ASSIGNMENT
Once you find the line with "option_list (finalize_candidate target" in the data that follows, repeat it and every line after it exactly, through the line with "replace (target ++".

[Items listed in a dataset]
┄┄┄┄┄┄┄┄┄┄

Lemma link_written_uncoded target alias : link_written target alias →
  Forall (λ c, c ≠ BACKTICK ∧ c ≠ TILDE) (write_link target alias).
Proof.
  assert (Himpl : ∀ c, link_char c → c ≠ BACKTICK ∧ c ≠ TILDE) by (unfold link_char; set_solver).
  intros [Ht Ha]. unfold write_link. rewrite !Forall_app. split_and!.
  - by repeat constructor.
  - eapply Forall_impl; [exact Ht|]. naive_solver.
  - destruct alias as [a|]; [|constructor]. constructor; [done|]. eapply Forall_impl; [exact Ha|]. naive_solver.
  - by repeat constructor.
Qed.
Lemma mask_one_piece pre p : piece_ok pre p → masks_to pre (write_piece p) (write_piece (mask_piece p)).
Proof.
  destruct p as [t|before target after alias|target alias|n code|c n body m tail]; intros Hp.
  - apply mask_plain. eapply Forall_impl; [exact Hp|]. set_solver.
  - apply mask_plain, link_written_uncoded, Hp.
  - apply mask_plain, link_written_uncoded, Hp.
  - by apply mask_code_span.
  - by apply mask_code_block.
Qed.
Lemma mask_pieces ps : ∀ pre, pieces_ok pre ps → masks_to pre (write_pieces ps) (write_pieces (mask_piece <$> ps)).
Proof.
  induction ps as [|p ps IH]; intros pre; [intros _; apply mask_plain; constructor|].
  intros [Hp Hps]. unfold write_pieces. cbn [fmap list_fmap concat].
  apply masks_to_app; [by apply mask_one_piece|by apply IH].
Qed.
Lemma mask_code_regions_pieces ps : pieces_ok [] ps →
  mask_code_regions (write_pieces ps) = write_pieces (mask_piece <$> ps).
Proof.
  intros Hps. unfold mask_code_regions.
  destruct (mask_pieces ps [] Hps [] (S (length (write_pieces ps))) []) as (fuel & Hf & Heq); [lia|].
  cbn [app length] in Heq. rewrite app_nil_r in Heq. rewrite Heq. destruct fuel as [|fuel]; [lia|]. cbn [mask_loop].
  by rewrite (lookup_ge_None_2 (write_pieces ps)).
Qed.

(** *** Scanning pieces *)

Lemma scan_links_plain t rest fuel : Forall (λ c, c ≠ OPEN) t → length t < fuel →
  scan_links fuel (t ++ rest) = scan_links (fuel - length t) rest.
Proof.
  intros Ht. revert fuel. induction Ht as [|c t Hc _ IH]; intros fuel Hf; [by rewrite Nat.sub_0_r|].
  simpl in Hf. destruct fuel as [|fuel]; [lia|]. cbn [app scan_links length Nat.sub].
  destruct (t ++ rest) as [|d l] eqn:Hl.
  - apply app_eq_nil in Hl as [-> ->]. simpl. by destruct fuel.
  - apply N.eqb_neq in Hc. rewrite Hc. cbn [andb negb]. apply IH. lia.
Qed.
Lemma scan_links_link target alias rest fuel : link_written target alias →
  scan_links (S fuel) (write_link target alias ++ rest) =
    option_list (finalize_candidate target alias) ++ scan_links fuel rest.
Proof.
  assert (Himpl : ∀ c, link_char c → c ≠ NEWLINE ∧ c ≠ RETURN ∧ c ≠ CLOSE) by (unfold link_char; set_solver).
  intros [Ht Ha]. rewrite write_link_app. cbn [scan_links].
  rewrite scan_target_closes; [|eapply Forall_impl; [exact Ht|naive_solver]|eapply Forall_impl; [exact Ha|naive_solver]].
  cbn [N.eqb andb negb Nat.add app]. f_equal. f_equal.
  replace (target ++ write_alias alias ++ CLOSE :: CLOSE :: rest)
    with ((target ++ write_alias alias ++ [CLOSE; CLOSE]) ++ rest) by by rewrite <- !app_assoc.
  replace (length (target ++ write_alias alias) + 2) with (length (target ++ write_alias alias ++ [CLOSE; CLOSE]))
    by (rewrite !length_app; simpl; lia).
  apply drop_app_length.
Qed.
Lemma scan_links_nil fuel : scan_links fuel [] = [].
Proof. by destruct fuel. Qed.
Lemma masked_not_open t : Forall (λ c, c ≠ OPEN) (mask_char <$> t).
Proof.
  apply Forall_fmap, Forall_forall. intros c _. simpl. unfold mask_char.
  destruct (N.eqb_spec c NEWLINE) as [->|]; [done|]. by destruct (N.eqb_spec c RETURN) as [->|].
Qed.
(** What a piece that was masked leaves to the scan: no link, or one. *)
Lemma scan_links_piece pre p rest fuel : piece_ok pre p → length (write_piece (mask_piece p)) < fuel →
  ∃ fuel', fuel - length (write_piece (mask_piece p)) ≤ fuel' ∧
    scan_links fuel (write_piece (mask_piece p) ++ rest) = option_list (link_of p) ++ scan_links fuel' rest.
Proof.
  destruct p as [t|before target after alias|target alias|n code|c n body m tail]; intros Hp Hf.
  - eexists. split; [reflexivity|]. rewrite scan_links_plain; [done| |done].
    eapply Forall_impl; [exact Hp|]. set_solver.
  - destruct Hp as (Hw & Ht & Ha). destruct fuel as [|fuel]; [lia|]. exists fuel. split; [simpl; lia|].
    cbn [mask_piece write_piece]. rewrite scan_links_link by done. by rewrite finalize_padded.
  - destruct Hp as (Hw & Hb). destruct fuel as [|fuel]; [lia|]. exists fuel. split; [simpl; lia|].
    cbn [mask_piece write_piece]. rewrite scan_links_link by done. by rewrite finalize_blank.
  - eexists. split; [reflexivity|]. rewrite scan_links_plain; [done|apply masked_not_open|done].
  - eexists. split; [reflexivity|]. rewrite scan_links_plain; [done|apply masked_not_open|done].
Qed.
Lemma scan_links_pieces ps : ∀ pre fuel, pieces_ok pre ps → length (write_pieces (mask_piece <$> ps)) < fuel →
  scan_links fuel (write_pieces (mask_piece <$> ps)) = omap link_of ps.
Proof.
  induction ps as [|p ps IH]; intros pre fuel; [intros _ _; apply scan_links_nil|]. intros [Hp Hps] Hf.
  unfold write_pieces in *. cbn [fmap list_fmap concat omap list_omap] in *. rewrite length_app in Hf.
  destruct (scan_links_piece pre p (concat (write_piece <$> (mask_piece <$> ps))) fuel Hp) as (f & Hle & ->); [lia|].
  rewrite (IH _ f Hps) by (unfold fmap in *; lia). by destruct (link_of p).
Qed.

(** C40: links survive being written. A text put together from plain parts, links with any
    blanks around target and alias, links with a blank target or alias, code spans and code
    blocks gives back exactly its links, in order and numbered, each with its target and its
    alias without the blanks around them. A blank link is no link, and neither is anything
    that stands in code, be it written as a link. *)
Theorem extract_wikilinks_written (ps : list Piece) :
  pieces_ok [] ps →
  extract_wikilinks (write_pieces ps) =
    imap (λ ordinal link, {| target := link.1; alias := link.2; ordinal := ordinal |}) (omap link_of ps).
Proof.
  intros Hps. unfold extract_wikilinks, scan_text_for_wikilinks. rewrite mask_code_regions_pieces by done.
  f_equal. apply (scan_links_pieces ps []); [done|lia].
Qed.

┄┄┄┄┄┄┄┄┄┄

FINISHED TASK
    option_list (finalize_candidate target alias) ++ scan_links fuel rest.
Proof.
  assert (Himpl : ∀ c, link_char c → c ≠ NEWLINE ∧ c ≠ RETURN ∧ c ≠ CLOSE) by (unfold link_char; set_solver).
  intros [Ht Ha]. rewrite write_link_app. cbn [scan_links].
  rewrite scan_target_closes; [|eapply Forall_impl; [exact Ht|naive_solver]|eapply Forall_impl; [exact Ha|naive_solver]].
  cbn [N.eqb andb negb Nat.add app]. f_equal. f_equal.
  replace (target ++ write_alias alias ++ CLOSE :: CLOSE :: rest)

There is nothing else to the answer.